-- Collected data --
──────────

(** C9.  Whether [Client(space)] raises the [Exception] [e] or the
    [view_api] call does, the iteration prints the header and then the
    one line "Failed to connect to <space>: <e>": the printed lines are
    the same in both cases. *)
Theorem failure_line_wording space w e w' :
  fails_with Client view_api space w e w' ->
  isinstance_Exception e = true ->
  stdout (events (iter space w)) =
    header space ++ ["Failed to connect to " ++ space ++ ": " ++ str_e e]%string
  /\ outcome (iter space w) = Returns tt.
Proof.
  intros Hfail Hcls. apply fails_with_fetch in Hfail as [Ho _].
  rewrite iteration_stdout, iteration_outcome, Ho. unfold section_lines.
  rewrite Hcls. split; reflexivity.
Qed.

(** C10.  Take any identifier [space] of the list that the loop gets to.
    If [Client(space)] or the [view_api] call raises an exception [e]
    that is not an [Exception], the handler lets it through: the run
    ends with [e] raised right after the failed call, no failure line is
    printed, and nothing is done for the identifiers of [post]. *)
Theorem non_Exception_propagates pre space post w0 evs w1 e w2 :
  run pre w0 = mkRan (Returns tt) evs w1 ->
  fails_with Client view_api space w1 e w2 ->
  isinstance_Exception e = false ->
  run (pre ++ space :: post) w0 =
    mkRan (Raises e)
          (evs ++ map Print (header space) ++ events (lib space w1))
          w2
  /\ connects (events (run (pre ++ space :: post) w0)) =
       connects evs ++ [space].
Proof.
  intros Hpre Hfail Hcls.
  apply fails_with_fetch in Hfail as [Ho Hw].
  assert (Hrun : run (pre ++ space :: post) w0 =
                 mkRan (Raises e)
                       (evs ++ map Print (header space) ++ events (lib space w1))
                       w2).
  { rewrite (discover_app _ _ _ _ _ Hpre), discover_cons.
    rewrite iteration_outcome, iteration_world, iteration_by_answer, Ho, Hcls, Hw.
    reflexivity. }
  split; [exact Hrun|].
  rewrite Hrun. cbn [events].
  rewrite !connects_app, connects_prints, fetch_connects. reflexivity.
Qed.

End RunnerProperties.

(** ** The theorems at work on the toy library *)

(** Against C1 without the restriction to class [Exception]:
    [Client(stop)] raises an interrupt; no failure line is printed for
    stop, the interrupt leaves the loop, and ok is never tried. *)
Lemma interrupt_not_reported_loop_stops :
  fails_with toy_Client toy_view_api "stop" 0 KeyboardInterrupt 1
  /\ stdout (events (discover toy_Client toy_view_api ["stop"; "ok"] 0)) =
       header "stop"
  /\ ~ In (failure_line "stop" KeyboardInterrupt)
          (stdout (events (discover toy_Client toy_view_api ["stop"; "ok"] 0)))
  /\ ~ In "ok"
          (connects (events (discover toy_Client toy_view_api ["stop"; "ok"] 0)))
  /\ outcome (discover toy_Client toy_view_api ["stop"; "ok"] 0) =
       Raises KeyboardInterrupt.
Proof.
  split; [apply connection_fails; reflexivity|].
  split; [reflexivity|].
  split; [|split; [|reflexivity]].
  - cbv. intros [H|[H|[H|[]]]]; discriminate H.
  - cbv. intros [H|[]]; discriminate H.
Qed.





Lemma header_before_connection_witness :
  toy_Client "down" 0 = (Raises ConnectionError, 1)
  /\ exists rest : list event,
       events (iteration toy_Client toy_view_api "down" 0) =
         Print header_top :: Print (header_label "down") :: Print separator
         :: Connect "down" :: rest
       /\ rest = [Print "Failed to connect to down: Could not fetch config"].
Proof.
  split; [reflexivity|].
  destruct (header_before_connection toy_Client toy_view_api "down" 0)
    as (rest & Hev & Hrest).
  exists rest. split; [exact Hev|].
  apply (Hrest ConnectionError 1 eq_refl).
Defined.
Lemma filter_out_unmonitored (c : string) (rows : list YoutubeChannel) :
  existsb (fun r => String.eqb (channel_id r) c) rows = false ->
  filter (fun r => negb (String.eqb (channel_id r) c)) rows = rows.
Proof.
  induction rows as [|r rows IH]; [reflexivity|]. cbn [existsb filter].
  destruct (String.eqb (channel_id r) c); [discriminate|].
  cbn [orb negb]. intros H. now rewrite IH.
Qed.

(** X14: for a channel that passes the lookup, [add] makes it monitored
    and is an insert-or-ignore: a channel already monitored keeps its row
    (and its video cursor), adding again changes nothing, the channel ids
    stay unique, and [remove] after an [add] that inserted gives the store
    back. *)
Theorem X14_add_is_insert_or_ignore :
  forall (api : YouTube.Api) (channelId : string) (db : Db),
    fetchLatestVideos api channelId <> None ->
    let db1 := fst (execute_add api channelId db) in
    monitored channelId db1 = true
    /\ fst (execute_add api channelId db1) = db1
    /\ (monitored channelId db = true -> db1 = db)
    /\ (monitored channelId db = false ->
          video_cursor_of channelId db1 = Some None
          /\ fst (YoutubeCommandMore.execute_remove channelId db1) = db)
    /\ (unique_channels db -> unique_channels db1).
Proof.
  intros api channelId db Hok db1. unfold db1, execute_add.
  destruct (fetchLatestVideos api channelId) as [[channel videos]|];
    [|contradiction]. cbn [fst].
  fold (monitored channelId db).
  unfold addTwitterAccount, addYoutubeChannel. fold (monitored channelId db).
  destruct (monitored channelId db) eqn:Hm.
  - fold (monitored channelId db). rewrite Hm.
    repeat split; auto; discriminate.
  - assert (Hm1 : monitored channelId
                    (set_youtube_channels
                       (youtube_channels db ++ [mkYoutubeChannel channelId None]) db)
                  = true).
    { unfold monitored, set_youtube_channels. cbn [youtube_channels].
      rewrite existsb_app. cbn. now rewrite String.eqb_refl, orb_true_r. }
    fold (monitored channelId
            (set_youtube_channels
               (youtube_channels db ++ [mkYoutubeChannel channelId None]) db)).
    rewrite Hm1. split; [reflexivity|]. split; [reflexivity|].
    split; [discriminate|]. split; [intros _; split|].
    + unfold video_cursor_of, set_youtube_channels. cbn [youtube_channels].
      apply monitored_find in Hm. clear Hm1.
      induction (youtube_channels db) as [|r rows IH].
      * cbn. now rewrite String.eqb_refl.
      * cbn [app find] in *.
        destruct (String.eqb (channel_id r) channelId); [discriminate|].
        exact (IH Hm).
    + unfold YoutubeCommandMore.execute_remove, removeYoutubeChannel,
        set_youtube_channels.
      cbn [fst youtube_channels twitter_accounts discord_channels].
      rewrite filter_app, filter_out_unmonitored by exact Hm.
      cbn [filter channel_id]. rewrite String.eqb_refl. cbn [negb].
      rewrite app_nil_r. now destruct db.
    + unfold unique_channels, set_youtube_channels. cbn [youtube_channels].
      intros Hnd. rewrite map_app. cbn [map channel_id].
      apply NoDup_app; [exact Hnd|repeat constructor; intros []|].
      intros x Hx [<-|[]]. apply in_map_iff in Hx as (r & Heq & Hin).
      assert (monitored channelId db = true); [|congruence].
      apply existsb_exists. exists r. split; [exact Hin|].
      now apply String.eqb_eq.
Qed.
(** The other calls in flight have other keys. *)
Lemma other_pending_keys (l : list Pending) i p p' :
  NoDup (pending_key <$> l) ->
  l !! i = Some p -> p' ∈ delete i l ->
  pending_key p' <> pending_key p.
Proof.
  intros Hnd Hi Hin Heq.
  rewrite <- (take_drop_middle l i p Hi) in Hnd.
  rewrite delete_take_drop in Hin.
  rewrite fmap_app, fmap_cons in Hnd.
  apply NoDup_app in Hnd as (_ & Hnd1 & Hnd2).
  apply NoDup_cons in Hnd2 as [Hnd2 _].
  apply elem_of_app in Hin as [Hin|Hin].
  - eapply (Hnd1 (pending_key p')).
    + by apply list_elem_of_fmap_2.
    + rewrite Heq. left.
  - apply Hnd2. rewrite <- Heq. by apply list_elem_of_fmap_2.
Qed.

Lemma invariant_delete w l i :
  Forall (pending_ok P w) l ->
  NoDup (pending_key <$> l) ->
  Forall (pending_ok P w) (delete i l)
  /\ NoDup (pending_key <$> delete i l).
Proof.
  intros Hf Hnd. split; [by apply Forall_delete|].
  rewrite list_fmap_delete. eapply sublist_NoDup; [exact Hnd|]. apply sublist_delete.
Qed.

(** The store after the batch of a post whose primary key was free. *)
Lemma consistent_batch st post ops :
  P post -> encodeBatch (batch post) = Some ops ->
  (forall k, keyEncoding.encode (postKey post) = Some k -> st !! k = None) ->
  consistent P st -> consistent P (store_batch st None ops).1.
Proof.
  intros HP Hops Hfree Hst k v.
  assert (Hnd := records_distinct post ops (P_is_post _ HP) Hops).
  assert (Hnew : Forall (fun op => (store_batch st None ops).1 !! op.1 = Some op.2) ops).
  { apply Forall_forall. intros [k' v'] Hin. cbn [fst snd].
    rewrite store_batch_lookup by done.
    by rewrite (elem_of_list_to_map_1 _ _ _ Hnd Hin). }
  rewrite store_batch_lookup by done.
  destruct (list_to_map ops !! k) as [v'|] eqn:Hk.
  - intros [= ->]. apply elem_of_list_to_map_2 in Hk.
    exists post, ops. done.
  - intros Hv. destruct (Hst k v Hv) as (q & opsq & HQ & Hopsq & Hin & Hall).
    exists q, opsq. repeat split; [done..|].
    apply Forall_forall. intros oq Hoq.
    rewrite Forall_forall in Hall. rewrite store_batch_lookup by done.
    destruct (list_to_map ops !! oq.1) as [v'|] eqn:Hc; [|by apply Hall].
    exfalso. apply elem_of_list_to_map_2 in Hc.
    assert (Hslug : slug post = slug q).
    { eapply (records_collide post q ops opsq (oq.1, v') oq); eauto. }
    destruct (records_primary q opsq Hopsq) as (kq & Hkq & Hinq).
    assert (Hkp : keyEncoding.encode (postKey post) = Some kq).
    { unfold postKey in *. by rewrite Hslug. }
    specialize (Hall _ Hinq). cbn in Hall.
    rewrite (Hfree kq Hkp) in Hall. done.
Qed.

Lemma batch_keeps_other_key_free st p q ops k :
  P p -> P q -> encodeBatch (batch p) = Some ops ->
  postKey q <> postKey p ->
  keyEncoding.encode (postKey q) = Some k ->
  st !! k = None -> (store_batch st None ops).1 !! k = None.
Proof.
  intros Hp Hq Hops Hne Hk Hfree.
  assert (Hnd := records_distinct p ops (P_is_post _ Hp) Hops).
  rewrite store_batch_lookup by done.
  destruct (list_to_map ops !! k) as [v|] eqn:Hc; [|done].
  exfalso. apply elem_of_list_to_map_2 in Hc.
  apply Hne. unfold postKey. f_equal. f_equal. symmetry.
  destruct (encodeBatch (batch q)) as [opsq|] eqn:Hopsq.
  - destruct (records_primary q opsq Hopsq) as (kq & Hkq & Hinq).
    assert (kq = k) by congruence. subst kq.
    eapply (records_collide p q ops opsq (k, v) (k, VPost q)); eauto.
  - (* the other records of [q] need not encode; compare the primary keys *)
    apply encodeBatch_batch in Hops as (kb & kd & kp & Eb & Ed & Ep & ->).
    destruct (post_keys_strings p (P_is_post _ Hp)) as (Sb & Sd & Sp).
    destruct (post_keys_strings q (P_is_post _ Hq)) as (_ & _ & Sq).
    unfold postKey in *.
    repeat match goal with
           | H : _ ∈ _ :: _ |- _ => apply elem_of_cons in H as [H|H]
           | H : _ ∈ [] |- _ => by apply elem_of_nil in H
           end; injection Hc as -> _;
      match goal with
      | H1 : keyEncoding.encode ?l1 = Some ?k, H2 : keyEncoding.encode ?l2 = Some ?k |- _ =>
          assert (Heq : l1 = l2) by (by apply (encode_inj l1 l2 k))
      end; cbn in Heq; by simplify_eq.
Qed.

Lemma invariant_step S a :
  begins P a -> invariant P S -> invariant P (step S a).1.
Proof.
  intros Ha (Hst & Hpend & Hnd). destruct S as [w l]. cbn [world inflight] in *.
  unfold invariant.
  destruct a as [post | i fault | i fault]; cbn [step world inflight].
  - (* a call begins *)
    unfold putPost_begin. destruct (decide (postKey post ∈ locks w)) as [Hl|Hl].
    { rewrite lock_held by done. done. }
    rewrite lock_free by done.
    assert (Hpend' : Forall (pending_ok P {| store := store w;
                                          locks := {[postKey post]} ∪ locks w |}) l).
    { eapply Forall_impl; [exact Hpend|]. intros p Hp.
      apply pending_ok_locks; [|done]. apply union_subseteq_r. }
    destruct (keyEncoding.encode (postKey post)) as [k|] eqn:Hk;
      cbn [fst world inflight store locks]; [|done].
    split; [done|]. split.
    + apply Forall_app; split; [done|]. constructor; [|constructor].
      split; [exact Ha|]. split; [|done]. cbn. apply elem_of_union_l.
      by apply elem_of_singleton.
    + rewrite fmap_app. apply NoDup_app. split; [done|]. split.
      * intros key Hin Hin'. apply list_elem_of_singleton in Hin'. subst key.
        apply list_elem_of_fmap in Hin as (p & Hp & Hin).
        rewrite Forall_forall in Hpend. destruct (Hpend p Hin) as (_ & Hlp & _).
        apply Hl. change (postKey post = pending_key p) in Hp. by rewrite Hp.
      * cbn. apply NoDup_singleton.
  - (* the existence check answers *)
    destruct (l !! i) as [[req|req]|] eqn:Hi; [|done..].
    assert (Hreq : pending_ok P w (AwaitExists req)).
    { rewrite Forall_forall in Hpend. apply Hpend. by eapply list_elem_of_lookup_2. }
    destruct Hreq as (HP & Hlock & Hkey). cbn in HP, Hlock, Hkey.
    destruct (invariant_delete w l i Hpend Hnd) as [Hd1 Hd2].
    unfold putPost_onExists, store_exists.
    destruct fault as [code|]; [done|].
    destruct (bool_decide (is_Some (store w !! exists_key req))) eqn:Hex; [done|].
    destruct (encodeBatch (batch (exists_post req))) as [ops|] eqn:Hops; [|done].
    cbn. split; [done|]. split.
    + apply Forall_insert; [done|]. split; [done|]. split; [done|]. cbn.
      split; [done|]. intros k Hk. assert (k = exists_key req) by congruence.
      subst k. apply bool_decide_eq_false in Hex.
      destruct (store w !! exists_key req); [|done]. exfalso. apply Hex. eauto.
    + rewrite list_fmap_insert. rewrite list_insert_id; [done|].
      rewrite list_lookup_fmap, Hi. done.
  - (* the batch answers *)
    destruct (l !! i) as [[req|req]|] eqn:Hi; [done| |done].
    assert (Hreq : pending_ok P w (AwaitBatch req)).
    { rewrite Forall_forall in Hpend. apply Hpend. by eapply list_elem_of_lookup_2. }
    destruct Hreq as (HP & Hlock & Hops & Hfree). cbn in HP, Hlock, Hops, Hfree.
    destruct (invariant_delete w l i Hpend Hnd) as [Hd1 Hd2].
    unfold answer_batch, putPost_onBatch.
    destruct (store_batch (store w) fault (batch_ops req)) as [st error] eqn:Hb.
    cbn [world inflight store locks fst].
    assert (Hothers : forall p', p' ∈ delete i l ->
              pending_key p' ∈ unlock (locks w) (postKey (batch_post req))).
    { intros p' Hin. unfold unlock. apply elem_of_difference. split.
      - rewrite Forall_forall in Hd1. by destruct (Hd1 p' Hin) as (_ & ? & _).
      - intros Heq%elem_of_singleton.
        by apply (other_pending_keys l i (AwaitBatch req) p' Hnd Hi Hin). }
    destruct fault as [code|].
    + cbn in Hb; injection Hb as <- <-.
      split; [done|]. split; [|done].
      apply Forall_forall. intros p' Hin. rewrite Forall_forall in Hd1.
      destruct (Hd1 p' Hin) as (HP' & _ & Hp').
      split; [done|]. split; [by apply Hothers|]. by destruct p'.
    + assert (Hst' : st = (store_batch (store w) None (batch_ops req)).1)
        by (by rewrite Hb).
      clear Hb. subst st.
      split; [by apply (consistent_batch _ (batch_post req))|]. split; [|done].
      apply Forall_forall. intros p' Hin. rewrite Forall_forall in Hd1.
      destruct (Hd1 p' Hin) as (HP' & _ & Hp').
      split; [done|]. split; [by apply Hothers|].
      destruct p' as [req'|req']; [done|]. destruct Hp' as [Hops' Hfree'].
      split; [done|]. intros k Hk. cbn [store].
      apply (batch_keeps_other_key_free _ (batch_post req) (batch_post req'));
        eauto.
      by apply (other_pending_keys l i (AwaitBatch req) (AwaitBatch req') Hnd Hi Hin).
Qed.
(** * cesium-geojson: the upload / validate / persist / retrieve pipeline

    A shallow embedding of the Express server of the repository
    (the [zod] schema [geojsonSchema], the handlers
    [GET /api/geojson/:id] and [POST /api/geojson]) together with the
    pieces of the platform the handlers call: [JSON.stringify],
    [JSON.parse], [path.join], [fs.promises.stat] and
    [fs.promises.writeFile]. *)

From Stdlib Require Import Ascii String DecimalZ.
From Stdlib Require QArith.
From stdpp Require Import gmap strings list fin_maps.

Local Open Scope char_scope.

(** The double quote, character 34. *)
Abbreviation dquote := (Ascii false true false false false true false false).

(** ** JavaScript values that JSON can carry *)

(** A JS number is an IEEE-754 double.  The server never computes with
    numbers, it only moves them from a JSON text to a JSON text, so the
    development is parametric in the type of numbers: all it needs is how
    [JSON.stringify] prints one and how [JSON.parse] scans one.  What is
    assumed of the two is stated apart, in two strengths:
    [JSNumberPrints] is what ECMAScript guarantees of every double,
    [JSNumberLaws] what it guarantees of the doubles that print back (the
    finite ones other than [-0]). *)

Definition number_char (c : ascii) : bool :=
  match c with
  | "0" | "1" | "2" | "3" | "4" | "5" | "6" | "7" | "8" | "9"
  | "-" | "+" | "." | "e" | "E" => true
  | _ => false
  end.

Definition number_start (c : ascii) : bool :=
  match c with
  | "0" | "1" | "2" | "3" | "4" | "5" | "6" | "7" | "8" | "9" | "-" => true
  | _ => false
  end.

(** What follows a number literal: the end of the text or a character that
    cannot continue the literal. *)
Definition delimited (rest : list ascii) : Prop :=
  match rest with
  | [] => True
  | c :: _ => number_char c = false
  end.

Class JSNumber := {
  number : Type;
  (** what [JSON.stringify] prints for a number: [Number::toString] of a
      finite number, [null] for [NaN] and the infinities *)
  Number_toString : number → list ascii;
  (** the number production of the JSON grammar, read from the front *)
  Number_scan : list ascii → option (number * list ascii)
}.

(** Numbers that print back: a printed number starts like a JSON number,
    and scanning it gives the number back. *)
Class JSNumberLaws `{JSNumber} : Prop := {
  Number_toString_start : ∀ n, ∃ c r,
    Number_toString n = c :: r ∧ number_start c = true;
  Number_scan_toString : ∀ n rest, delimited rest →
    Number_scan (Number_toString n ++ rest) = Some (n, rest)
}.

Definition null_text : list ascii := ["n"; "u"; "l"; "l"].

(** What ECMAScript guarantees of every number: it is printed as [null]
    (when it is not finite) or as a literal of the JSON grammar, and the
    literal is scanned as a number (the same one, except that [-0] is
    printed [0]). *)
Class JSNumberPrints `{JSNumber} : Prop := {
  Number_prints : ∀ n,
    Number_toString n = null_text ∨
    ∃ c r m, Number_toString n = c :: r ∧ number_start c = true ∧
      ∀ rest, delimited rest →
        Number_scan (Number_toString n ++ rest) = Some (m, rest)
}.

Section JSON.
Context `{JSNumber}.

#[local] Unset Elimination Schemes.
Inductive json : Type :=
  | JNull
  | JBool (b : bool)
  | JNum (n : number)
  | JStr (s : string)
  | JArr (elements : list json)
  | JObj (members : list (string * json)).
#[local] Set Elimination Schemes.

(** [undefined] is a JS value but not a JSON one: a value that may be
    [undefined] is an [option]. *)
Definition jsval : Type := option json.

(** [o[k]] on an object whose keys are its own properties. *)
Fixpoint obj_get (k : string) (o : list (string * json)) : jsval :=
  match o with
  | [] => None
  | (k', v) :: o' => if decide (k = k') then Some v else obj_get k o'
  end.

(** [o[k] = v]: an existing property keeps its place, a new one goes last
    (that an engine lists array-index keys first is not modelled: it
    changes neither a lookup nor structural equality). *)
Fixpoint obj_set (k : string) (v : json) (o : list (string * json))
  : list (string * json) :=
  match o with
  | [] => [(k, v)]
  | (k', v') :: o' =>
      if decide (k = k') then (k, v) :: o' else (k', v') :: obj_set k v o'
  end.

Definition keys (o : list (string * json)) : list string := o.*1.

(** The values [JSON.parse] can build: no object has a property twice. *)
Fixpoint wf_json (v : json) : Prop :=
  match v with
  | JArr l => (fix all (l : list json) : Prop :=
                 match l with [] => True | x :: l' => wf_json x ∧ all l' end) l
  | JObj m => NoDup (keys m) ∧
              (fix all (m : list (string * json)) : Prop :=
                 match m with [] => True | kv :: m' => wf_json kv.2 ∧ all m' end) m
  | _ => True
  end.

(** ** [JSON.stringify] (ECMAScript, SerializeJSONProperty) *)

Definition hex_digit (n : N) : ascii :=
  match n with
  | 0 => "0" | 1 => "1" | 2 => "2" | 3 => "3" | 4 => "4" | 5 => "5"
  | 6 => "6" | 7 => "7" | 8 => "8" | 9 => "9" | 10 => "a" | 11 => "b"
  | 12 => "c" | 13 => "d" | 14 => "e" | _ => "f"
  end%N.

Definition quote_char (c : ascii) : list ascii :=
  let n := N_of_ascii c in
  if (n =? 8)%N then ["\"; "b"]
  else if (n =? 9)%N then ["\"; "t"]
  else if (n =? 10)%N then ["\"; "n"]
  else if (n =? 12)%N then ["\"; "f"]
  else if (n =? 13)%N then ["\"; "r"]
  else if (n =? 34)%N then ["\"; dquote]
  else if (n =? 92)%N then ["\"; "\"]
  else if (n <? 32)%N then
    ["\"; "u"; "0"; "0"; hex_digit (n / 16); hex_digit (n mod 16)]
  else [c].

(** Strings are sequences of bytes, the generalised UTF-8 form of a JS
    string: a code point is held as its UTF-8 encoding, and an unpaired
    surrogate as the three bytes that the same scheme gives its code
    unit. *)

(** The code unit the bytes [b1 b2 b3] encode, when it is a surrogate. *)
Definition surrogate_unit (b1 b2 b3 : ascii) : option N :=
  let n2 := N_of_ascii b2 in
  let n3 := N_of_ascii b3 in
  if ((N_of_ascii b1 =? 237) && (160 <=? n2) && (n2 <? 192) &&
      (128 <=? n3) && (n3 <? 192))%N
  then Some (55296 + (n2 - 160) * 64 + (n3 - 128))%N
  else None.

Definition high_surrogate (u : N) : bool := ((55296 <=? u) && (u <? 56320))%N.
Definition low_surrogate (u : N) : bool := ((56320 <=? u) && (u <? 57344))%N.

(** [s] begins with a low surrogate. *)
Definition low_follows (s : list ascii) : bool :=
  match s with
  | b1 :: b2 :: b3 :: _ =>
      match surrogate_unit b1 b2 b3 with
      | Some w => low_surrogate w
      | None => false
      end
  | _ => false
  end.
(** Started as SHA-256, fed [n] bytes of [data] and finished without error,
    the engine yields the hash of those bytes. *)
Hypothesis hash_contract : forall c data n c1 c2 c3 h,
  mbedtls_sha256_starts_ret lib c 0 = (0, c1) ->
  mbedtls_sha256_update_ret lib c1 data n = (0, c2) ->
  mbedtls_sha256_finish_ret lib c2 = (0, c3, h) ->
  h = H (firstn (Z.to_nat n) data).

(** The signature primitive answers 0 only for a signature that endorses
    the digest. *)
Hypothesis verify_contract : forall pk h sig n,
  mbedtls_pk_verify lib pk MBEDTLS_MD_SHA256 h 32 sig n = 0 ->
  Valid pk h (firstn (Z.to_nat n) sig).

Lemma verify_ret_zero_valid package :
  verify_ret lib package = 0 ->
  exists pk,
    mbedtls_pk_parse_public_key lib (mbedtls_pk_init lib)
      (c_str PUBLIC_KEY_PEM) (strlen PUBLIC_KEY_PEM + 1) = (0, pk) /\
    Valid pk
      (H (firstn (Z.to_nat (model_size package)) (model_data package)))
      (firstn (Z.to_nat (signature_size package)) (signature package)).
Proof.
  run; intros Hret; subst; try congruence.
  exists pk. split; [reflexivity|].
  rewrite <- (hash_contract _ _ _ Es Eu Ef).
  apply verify_contract. congruence.
Qed.

(** X6. Over such a library, [verify_model_signature] returns 0 only if
    the compiled-in key parsed into a key under which the package's
    signature endorses the hash of the package's payload. *)
Theorem verify_model_signature_sound package w :
  fst (verify_model_signature lib package w) = 0 ->
  exists pk,
    mbedtls_pk_parse_public_key lib (mbedtls_pk_init lib)
      (c_str PUBLIC_KEY_PEM) (strlen PUBLIC_KEY_PEM + 1) = (0, pk) /\
    Valid pk
      (H (firstn (Z.to_nat (model_size package)) (model_data package)))
      (firstn (Z.to_nat (signature_size package)) (signature package)).
Proof.
  rewrite verify_model_signature_frame. cbn [fst].
  apply verify_ret_zero_valid.
Qed.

──────────

-- YOUR ASSIGNMENT --
Select all lines with the word "library" from the entries above.

-- YOUR RESPONSE --
(** ** The theorems at work on the toy library *)
(** X6. Over such a library, [verify_model_signature] returns 0 only if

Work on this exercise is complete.